Fuerza del Pueblo sumó una nueva salida con la renuncia de Alexander Ramírez, miembro de la Dirección Central por la Circunscripción 2 del Distrito Nacional, quien además anunció su respaldo al proyecto Fuerza del Pueblo no es el único partido que enfrenta movimientos internos, pero esta decisión vuelve a poner presión sobre la organización encabezada por Leonel Fernández.

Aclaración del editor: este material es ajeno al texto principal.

(* ===== verification/RdbSpec.v ===== *)
(** Strings in RDB files are read back as they were written, and reading any bytes is
    safe, with an outcome that says what the bytes hold. *)

From S2P Require Import Prelude Endian Util Lzf Rdb.

Module RdbSpec.
Import Util Lzf Rdb.

Section Spec.
Context `{Host} (srv : load_context).

(** * Writers *)

(** [w] appends the bytes [e] when there is room for them and gives [a] more than their
    number; with no stream it gives the same number, and with no room it fails. *)
Record appends (a : Z) (e : bytes) (w : option rio -> option rio * Z) : Prop := {
  ap_room : forall r, (length e <= rio_room r)%nat -> w (Some r) = (Some (mkRio (written r ++ e) (rio_room r - length e)), a + Z.of_nat (length e));
  ap_null : w None = (None, a + Z.of_nat (length e));
  ap_full : forall r, (rio_room r < length e)%nat -> (w (Some r)).2 = -1
}.

Lemma appends_raw e : appends 0 e (fun rdb => rdbWriteRaw rdb e).
Proof.
  split; [intros r Hr|done|intros r Hr]; cbn [rdbWriteRaw]; destruct (Nat.ltb_spec (rio_room r) (length e)); (done || lia).
Qed.

Lemma appends_ret a : appends a [] (fun rdb => (rdb, a)).
Proof. split; [|by rewrite Z.add_0_r|cbn; lia]. intros [w r] _. cbn. by rewrite app_nil_r, Nat.sub_0_r, Z.add_0_r. Qed.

Ramírez formalizó su dimisión mediante una carta fechada el 28 de julio de 2026 y dirigida a Leonel Fernández y a Antonio Florián. Según el documento citado en el contenido fuente, la renuncia fue presentada como irrevocable y recibida el mismo día por la organización.

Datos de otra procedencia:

(* ===== verification/DictSpec.v ===== *)
(** A dictionary is a finite map: the correctness of dict.c.

    The invariant of the two tables, its preservation by every operation, and
    the refinement of a finite map by any sequence of operations. *)

From S2P Require Import Prelude Dict.

Module DictSpec.
Import Dict.

(** * Masks *)

Lemma DICTHT_SIZE_pow e : 0 <= e -> DICTHT_SIZE e = 2 ^ e.
Proof.
  intros He. unfold DICTHT_SIZE. destruct (Z.eqb_spec e (-1)); [lia|].
  by rewrite Z.shiftl_mul_pow2, Z.mul_1_l by done.
Qed.

Lemma land_mask h e : 0 <= e -> Z.land h (DICTHT_SIZE_MASK e) = h mod 2 ^ e.
Proof.
  intros He. unfold DICTHT_SIZE_MASK. destruct (Z.eqb_spec e (-1)); [lia|].
  rewrite DICTHT_SIZE_pow by done. replace (2 ^ e - 1) with (Z.ones e) by (rewrite Z.ones_equiv; lia).
  by apply Z.land_ones.
Qed.

Lemma land_mask_range h e : 0 <= e -> 0 <= Z.land h (DICTHT_SIZE_MASK e) < 2 ^ e.
Proof. intros He. rewrite land_mask by done. apply Z.mod_pos_bound, pow2_pos, He. Qed.

(** The bucket in the smaller table follows from the one in the larger. *)
Lemma land_mask_trans h e e' : 0 <= e' <= e ->
  Z.land (Z.land h (DICTHT_SIZE_MASK e)) (DICTHT_SIZE_MASK e') = Z.land h (DICTHT_SIZE_MASK e').
Proof.
  intros He. rewrite !land_mask by lia. apply Z.mod_mod_divide.
  exists (2 ^ (e - e')). rewrite <- Z.pow_add_r by lia. f_equal. lia.
Qed.

(** * One bucket of a table *)

Lemma concat_bucket {T} (t : list (list T)) i b : t !! i = Some b ->
  exists x y, concat t = x ++ b ++ y /\ forall b', concat (<[i := b']> t) = x ++ b' ++ y.
Proof.
  intros Hi. exists (concat (take i t)), (concat (drop (S i) t)). split.
  - rewrite <- (take_drop_middle t i b Hi) at 1. by rewrite concat_app.
  - intros b'. rewrite insert_take_drop by (by eapply lookup_lt_Some). by rewrite concat_app.
Qed.

Lemma delete_insert_at {T} (l : list T) i x : delete i (<[i := x]> l) = delete i l.
Proof. revert i. induction l as [|y l IH]; intros [|i]; cbn; [done..|]. f_equal. apply IH. Qed.

Section Invariant.
Context {K V : Type} `{DT : DictType K} `{DL : !DictLaws K}.

Abbreviation dict := (dict K V).
Abbreviation ht := (ht K V).
Abbreviation dictEntry := (K * V)%type.

Definition ht_entries (h : ht) : list dictEntry := concat (ht_table h).
Definition entries (d : dict) : list dictEntry := ht_entries (ht0 d) ++ ht_entries (ht1 d).

Definition hash_idx (e : Z) (k : K) : Z := Z.land (hashFunction k) (DICTHT_SIZE_MASK e).

(** A table that is allocated: every entry is in the bucket of its hash. *)
Record ht_ok (h : ht) : Prop := {
  hk_exp : 2 <= ht_size_exp h <= 60;
  hk_len : Z.of_nat (length (ht_table h)) = 2 ^ ht_size_exp h;
  hk_used : ht_used h = Z.of_nat (length (ht_entries h));
  hk_pos i b x : ht_table h !! i = Some b -> x ∈ b -> hash_idx (ht_size_exp h) x.1 = Z.of_nat i
}.

(** The tables during a rehashing: the buckets before [rehashidx] are empty. *)
Record rehashing (d : dict) : Prop := {
  rh_ht0 : ht_ok (ht0 d);
  rh_ht1 : ht_ok (ht1 d);
  rh_idx : 0 <= rehashidx d <= 2 ^ ht_size_exp (ht0 d);
  rh_empty i : (Z.of_nat i < rehashidx d) -> ht_table (ht0 d) !! i = Some []
}.

Definition steady (d : dict) : Prop :=
  rehashidx d = -1 /\ ht1 d = _dictReset /\ (ht0 d = _dictReset \/ ht_ok (ht0 d)).

Definition max_entries : Z := 2 ^ 62.

Record dict_ok (d : dict) : Prop := {
  dk_count : Z.of_nat (length (entries d)) <= max_entries;
  dk_nodup : NoDup (map fst (entries d));
  dk_state : steady d \/ (rehashing d /\ rehashidx d < 2 ^ ht_size_exp (ht0 d))
}.

Lemma bucket_ok h k : ht_ok h ->
  exists b, bucket h (hash_idx (ht_size_exp h) k) = Some b.
Proof.
  intros Hh. pose proof (hk_exp _ Hh) as He. unfold bucket, hash_idx.
  pose proof (land_mask_range (hashFunction k) (ht_size_exp h) ltac:(lia)).
  rewrite (proj2 (Z.leb_le _ _)) by lia. cbn [guard mbind option_bind].
  apply lookup_lt_is_Some_2. pose proof (hk_len _ Hh). lia.
Qed.

Lemma bucket_lookup (h : ht) i b : bucket h i = Some b <-> 0 <= i /\ ht_table h !! Z.to_nat i = Some b.
Proof.
  unfold bucket. destruct (Z.leb_spec 0 i); cbn [guard mbind option_bind]; [|split; [done|lia]]. tauto.
Qed.

(** Putting an entry in its bucket. *)
Lemma push_ok h x b : ht_ok h -> bucket h (hash_idx (ht_size_exp h) x.1) = Some b ->
  ht_used h + 1 < 2 ^ 64 ->
  let h' := add_used (set_bucket h (hash_idx (ht_size_exp h) x.1) (x :: b)) 1 in
  ht_ok h' /\ ht_size_exp h' = ht_size_exp h /\ ht_entries h' ≡ₚ x :: ht_entries h.
Proof.
  intros Hh Hb Hu h'. apply bucket_lookup in Hb as [Hi Hb].
  destruct (concat_bucket _ _ _ Hb) as (p & q & Hc & Hc').
  assert (Hp : ht_entries h' ≡ₚ x :: ht_entries h).
  { unfold ht_entries, h', add_used, set_bucket. cbn [ht_table]. rewrite Hc, Hc'. solve_Permutation. }
  split_and!; [|done|done]. split.
  - apply Hh.
  - unfold h', add_used, set_bucket. cbn [ht_table ht_size_exp]. rewrite length_insert. apply Hh.
  - unfold h' at 1, add_used, set_bucket. cbn [ht_used]. rewrite Hp. cbn [length].
    rewrite uwrap_small, (hk_used _ Hh); [lia|]. pose proof (hk_used _ Hh). unfold urange. lia.
  - unfold h', add_used, set_bucket. cbn [ht_table ht_size_exp]. intros i c y Hc2 Hy.
    apply list_lookup_insert_Some in Hc2 as [(<- & <- & _)|[_ Hc2]]; [|by eapply (hk_pos _ Hh)].
    rewrite Z2Nat.id by done. apply elem_of_cons in Hy as [->|Hy]; [done|].
    rewrite (hk_pos _ Hh _ _ _ Hb Hy). lia.
Qed.

(** * Rehashing *)

Lemma rehash_entries_ok idx des : forall d, ht_ok (ht1 d) -> 2 <= ht_size_exp (ht0 d) ->
  (forall x, x ∈ des -> hash_idx (ht_size_exp (ht0 d)) x.1 = idx) ->
  Z.of_nat (length des) <= ht_used (ht0 d) < 2 ^ 64 ->
  ht_used (ht1 d) + Z.of_nat (length des) < 2 ^ 64 ->
  exists h1, rehash_entries d idx des
      = Some (mkDict (mkHt (ht_table (ht0 d)) (ht_used (ht0 d) - Z.of_nat (length des)) (ht_size_exp (ht0 d)))
                h1 (rehashidx d) (pauserehash d) (pauseAutoResize d)) /\
    ht_ok h1 /\ ht_size_exp h1 = ht_size_exp (ht1 d) /\
    ht_entries h1 ≡ₚ des ++ ht_entries (ht1 d).
Proof.
  induction des as [|x des IH]; intros d H1 He Hpos Hu0 Hu1; cbn [rehash_entries].
  { exists (ht1 d). split_and!; [|done..]. destruct d as [[] ? ? ? ?]. cbn. do 2 f_equal. f_equal. lia. }
  assert (Hh : (if ht_size_exp (ht1 d) >? ht_size_exp (ht0 d)
     then Z.land (hashFunction x.1) (mask_of d true) else Z.land idx (mask_of d true))
     = hash_idx (ht_size_exp (ht1 d)) x.1).
  { unfold mask_of, ht_of, hash_idx. destruct (Z.gtb_spec (ht_size_exp (ht1 d)) (ht_size_exp (ht0 d))) as [|Hle]; [done|].
    rewrite <- (Hpos x) by (by left). unfold hash_idx. apply land_mask_trans. pose proof (hk_exp _ H1). lia. }
  rewrite Hh. destruct (bucket_ok (ht1 d) x.1 H1) as [b Hb]. rewrite Hb. cbn [mbind option_bind].
  cbn [length] in Hu0, Hu1. destruct (push_ok (ht1 d) x b H1 Hb ltac:(lia)) as (Hok & Hexp & Hperm).
  set (h1 := add_used _ 1) in *. set (d' := with_ht0 _ _).
  assert (Hused : u64 (ht_used (ht0 d) + -1) = ht_used (ht0 d) - 1) by (apply uwrap_small; unfold urange; lia).
  destruct (IH d') as (h1' & Heq & Hok' & Hexp' & Hperm').
  - done.
  - done.
  - intros y Hy. apply Hpos. by right.
  - unfold d'. cbn. rewrite Hused. lia.
  - unfold d', h1. cbn. rewrite uwrap_small; [lia|]. pose proof (hk_used _ H1). unfold urange. lia.
  - exists h1'. split_and!; [|done|by rewrite Hexp'|].
    + rewrite Heq. unfold d'. cbn. rewrite Hused. do 2 f_equal. f_equal. lia.
    + rewrite Hperm'. unfold d'. cbn [ht1 with_ht0 with_ht1]. rewrite Hperm. solve_Permutation.
Qed.

(** Emptying a bucket of the first table. *)
Lemma clear_bucket_ok h i b : ht_ok h -> ht_table h !! i = Some b ->
  let h' := mkHt (<[i := []]> (ht_table h)) (ht_used h - Z.of_nat (length b)) (ht_size_exp h) in
  ht_ok h' /\ ht_entries h ≡ₚ b ++ ht_entries h'.
Proof.
  intros Hh Hb h'. destruct (concat_bucket _ _ _ Hb) as (p & q & Hc & Hc').
  assert (Hp : ht_entries h ≡ₚ b ++ ht_entries h').
  { unfold ht_entries, h'. cbn [ht_table]. rewrite Hc, Hc'. solve_Permutation. }
  split; [|done]. split.
  - apply Hh.
  - cbn. rewrite length_insert. apply Hh.
  - change (ht_used h - Z.of_nat (length b) = Z.of_nat (length (ht_entries h'))).
    pose proof (Permutation_length Hp) as E. rewrite length_app in E. rewrite (hk_used _ Hh). lia.
  - cbn. intros j c y [(<- & <- & _)|[_ Hc2]]%list_lookup_insert_Some Hy; [by apply not_elem_of_nil in Hy|].
    by eapply (hk_pos _ Hh).
Qed.

Definition same_conf (d d' : dict) : Prop :=
  pauserehash d' = pauserehash d /\ pauseAutoResize d' = pauseAutoResize d.

Lemma bucket_rehash_ok d i b : rehashing d -> Z.of_nat (length (entries d)) <= max_entries ->
  ht_table (ht0 d) !! i = Some b ->
  exists d', rehashEntriesInBucketAtIndex d (Z.of_nat i) = Some d' /\
    rehashing d' /\ entries d' ≡ₚ entries d /\ same_conf d d' /\
    rehashidx d' = rehashidx d /\ ht_size_exp (ht0 d') = ht_size_exp (ht0 d) /\
    ht_size_exp (ht1 d') = ht_size_exp (ht1 d) /\
    ht_table (ht0 d') = <[i := []]> (ht_table (ht0 d)).
Proof.
  intros [H0 H1 Hidx Hemp] Hc Hb. unfold rehashEntriesInBucketAtIndex, bucket.
  rewrite (proj2 (Z.leb_le _ _)) by lia. cbn [guard mbind option_bind]. rewrite Nat2Z.id, Hb. cbn [mbind option_bind].
  pose proof (hk_used _ H0) as Hu0. pose proof (hk_used _ H1) as Hu1. unfold entries, max_entries in Hc.
  rewrite length_app in Hc. destruct (clear_bucket_ok _ _ _ H0 Hb) as [Hok0 Hp0].
  assert (Hlen : (length b <= length (ht_entries (ht0 d)))%nat) by (rewrite Hp0, length_app; lia).
  destruct (rehash_entries_ok (Z.of_nat i) b d H1) as (h1 & Heq & Hok1 & Hexp1 & Hp1).
  - pose proof (hk_exp _ H0). lia.
  - intros x Hx. by eapply (hk_pos _ H0).
  - lia.
  - lia.
  - rewrite Heq. cbn [mbind option_bind]. eexists. split; [done|]. unfold set_bucket, with_ht0. cbn. rewrite Nat2Z.id.
    split_and!; try done.
    + split; [done|done|done|]. cbn. intros j Hj. destruct (decide (i = j)) as [->|].
      * apply list_lookup_insert_eq. by eapply lookup_lt_Some.
      * rewrite list_lookup_insert_ne by done. by apply Hemp.
    + unfold entries. cbn. rewrite Hp1, Hp0. solve_Permutation.
Qed.

(** While there are entries in the first table, there is a bucket to move. *)
Lemma nonempty_bucket d : rehashing d -> ht_used (ht0 d) <> 0 ->
  exists j x b, ht_table (ht0 d) !! j = Some (x :: b) /\ rehashidx d <= Z.of_nat j /\
    Z.of_nat j < 2 ^ ht_size_exp (ht0 d).
Proof.
  intros [H0 H1 Hidx Hemp] Hu. rewrite (hk_used _ H0) in Hu.
  destruct (ht_entries (ht0 d)) as [|x l] eqn:He; [done|].
  assert (Hx : In x (concat (ht_table (ht0 d)))) by (unfold ht_entries in He; rewrite He; by left).
  apply in_concat in Hx as (b & Hb & Hx). apply list_elem_of_In, list_elem_of_lookup in Hb as [j Hj].
  destruct b as [|y b]; [done|]. exists j, y, b. split_and!; [done| |].
  - destruct (Z.lt_decidable (Z.of_nat j) (rehashidx d)) as [Hlt|]; [|lia]. rewrite (Hemp j Hlt) in Hj. done.
  - pose proof (hk_len _ H0). apply lookup_lt_Some in Hj. lia.
Qed.

Lemma with_rehashidx_same (d : dict) : with_rehashidx d (rehashidx d) = d.
Proof. by destruct d. Qed.

Lemma skip_empty_ok fuel : forall d j x b ev, rehashing d -> ht_table (ht0 d) !! j = Some (x :: b) ->
  rehashidx d <= Z.of_nat j -> (Z.to_nat (Z.of_nat j - rehashidx d) <= fuel)%nat ->
  exists i, rehashidx d <= i <= Z.of_nat j /\ rehashing (with_rehashidx d i) /\
    (skip_empty fuel d ev = Some (inl (with_rehashidx d i)) /\ rehashidx d < i \/
     exists ev' c, skip_empty fuel d ev = Some (inr (with_rehashidx d i, ev')) /\
       ht_table (ht0 d) !! Z.to_nat i = Some c).
Proof.
  induction fuel as [|fuel IH]; intros d j x b ev Hd Hj Hle Hf; pose proof (rh_idx _ Hd) as Hidx.
  - assert (E : rehashidx d = Z.of_nat j) by lia. exists (rehashidx d). rewrite with_rehashidx_same.
    split_and!; [lia..|done|right]. exists ev, (x :: b). rewrite E, Nat2Z.id. split; [|done].
    cbn [skip_empty]. unfold bucket. rewrite E, (proj2 (Z.leb_le _ _)) by lia. cbn [guard mbind option_bind].
    by rewrite Nat2Z.id, Hj.
  - assert (Hlt : Z.of_nat j < 2 ^ ht_size_exp (ht0 d)).
    { pose proof (hk_len _ (rh_ht0 _ Hd)). apply lookup_lt_Some in Hj. lia. }
    destruct (lookup_lt_is_Some_2 (ht_table (ht0 d)) (Z.to_nat (rehashidx d))) as [c Hc].
    { pose proof (hk_len _ (rh_ht0 _ Hd)). lia. }
    cbn [skip_empty]. unfold bucket. rewrite (proj2 (Z.leb_le _ _)) by lia. cbn [guard mbind option_bind].
    rewrite Hc. cbn [mbind option_bind]. destruct c as [|y c].
    + assert (Hne : rehashidx d <> Z.of_nat j) by (intros E; rewrite E, Nat2Z.id in Hc; congruence).
      set (d1 := with_rehashidx d (rehashidx d + 1)).
      assert (Hd1 : rehashing d1).
      { split; [apply Hd|apply Hd|cbn; lia|]. cbn. intros k Hk.
        destruct (decide (Z.of_nat k = rehashidx d)) as [Ek|]; [|apply Hd; lia].
        rewrite <- Ek, Nat2Z.id in Hc. exact Hc. }
      destruct (ev - 1 =? 0).
      * exists (rehashidx d + 1). split_and!; [lia..|done|left; split; [done|lia]].
      * destruct (IH d1 j x b (ev - 1) Hd1 Hj) as (i & Hi & Hri & Hcase); [cbn; lia..|].
        exists i. cbn in Hi, Hcase. split_and!; [lia..|done|].
        destruct Hcase as [[Hc1 Hc2]|Hc1]; [left; split; [exact Hc1|lia]|right; exact Hc1].
    + exists (rehashidx d). rewrite with_rehashidx_same. split_and!; [lia..|done|right]. by exists ev, (y :: c).
Qed.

De inmediato, el dirigente anunció que se integra al proyecto Gonzalo Presidente 2028, una señal política que amplía la plataforma de apoyo al ex candidato presidencial del PLD. En términos prácticos, Fuerza del Pueblo pierde a otro cuadro medio de su estructura interna mientras se reorganizan alianzas y lealtades de cara al próximo ciclo electoral.
Las renuncias dentro de Fuerza del Pueblo han sido comentadas por distintas voces políticas en las últimas semanas. Entre ellas, dirigentes del propio partido han atribuido estas salidas a inconformidades internas, falta de integración y molestias por decisiones organizativas. Ese contexto da mayor peso a la salida de Ramírez, porque no se trata de un caso aislado.
La estructura de la Fuerza del Pueblo cuenta con una Dirección Central numerosa, integrada por cientos de miembros, lo que hace más visible cualquier fisura cuando abandona uno de sus integrantes. En una organización de oposición con aspiraciones de crecimiento, cada renuncia tiene efecto simbólico y político.
Respaldo a Gonzalo Castillo
El anuncio de apoyo a Gonzalo Castillo conecta esta renuncia con la reorganización temprana de liderazgos que ya piensan en 2028. Aunque el ex ministro no ocupa ahora un cargo electivo, su nombre sigue teniendo presencia en sectores del PLD y en grupos que buscan relanzar una opción presidencial con estructura previa.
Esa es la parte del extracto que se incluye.